- Provided records
+++

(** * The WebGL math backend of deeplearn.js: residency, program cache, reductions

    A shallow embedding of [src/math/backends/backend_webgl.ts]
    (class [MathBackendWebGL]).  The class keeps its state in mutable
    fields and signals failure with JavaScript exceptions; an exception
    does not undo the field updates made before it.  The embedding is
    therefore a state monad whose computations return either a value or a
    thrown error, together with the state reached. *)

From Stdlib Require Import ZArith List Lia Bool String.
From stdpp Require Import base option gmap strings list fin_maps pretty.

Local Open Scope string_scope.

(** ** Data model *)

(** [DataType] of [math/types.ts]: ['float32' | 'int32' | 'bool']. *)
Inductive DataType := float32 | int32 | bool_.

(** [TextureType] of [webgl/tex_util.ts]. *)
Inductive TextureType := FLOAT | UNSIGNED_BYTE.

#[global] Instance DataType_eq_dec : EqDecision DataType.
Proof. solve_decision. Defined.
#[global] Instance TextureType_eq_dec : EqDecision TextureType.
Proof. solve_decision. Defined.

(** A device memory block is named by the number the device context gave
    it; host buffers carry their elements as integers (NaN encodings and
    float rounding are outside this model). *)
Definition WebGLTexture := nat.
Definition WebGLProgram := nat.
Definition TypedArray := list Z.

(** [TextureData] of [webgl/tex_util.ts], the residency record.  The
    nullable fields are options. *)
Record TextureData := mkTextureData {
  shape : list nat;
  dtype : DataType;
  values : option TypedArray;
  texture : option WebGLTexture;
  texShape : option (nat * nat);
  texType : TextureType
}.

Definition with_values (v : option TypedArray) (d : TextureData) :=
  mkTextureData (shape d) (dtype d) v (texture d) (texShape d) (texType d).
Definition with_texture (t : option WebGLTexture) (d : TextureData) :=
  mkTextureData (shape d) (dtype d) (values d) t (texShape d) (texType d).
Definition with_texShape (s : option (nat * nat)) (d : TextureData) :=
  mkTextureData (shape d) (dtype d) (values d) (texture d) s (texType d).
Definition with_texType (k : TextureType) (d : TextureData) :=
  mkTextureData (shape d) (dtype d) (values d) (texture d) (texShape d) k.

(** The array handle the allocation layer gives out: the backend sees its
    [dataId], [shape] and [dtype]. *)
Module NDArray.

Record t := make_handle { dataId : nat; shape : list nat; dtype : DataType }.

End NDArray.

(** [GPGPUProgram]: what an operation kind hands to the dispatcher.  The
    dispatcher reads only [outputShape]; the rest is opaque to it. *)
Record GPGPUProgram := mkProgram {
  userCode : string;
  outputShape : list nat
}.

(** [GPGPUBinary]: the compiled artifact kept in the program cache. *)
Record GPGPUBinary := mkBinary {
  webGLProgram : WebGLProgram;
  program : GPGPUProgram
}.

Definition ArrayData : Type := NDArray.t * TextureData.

+++

Extract, from the listing above, every line where the string "fields" occurs.

- Result of the task
    fields and signals failure with JavaScript exceptions; an exception
    nullable fields are options. *)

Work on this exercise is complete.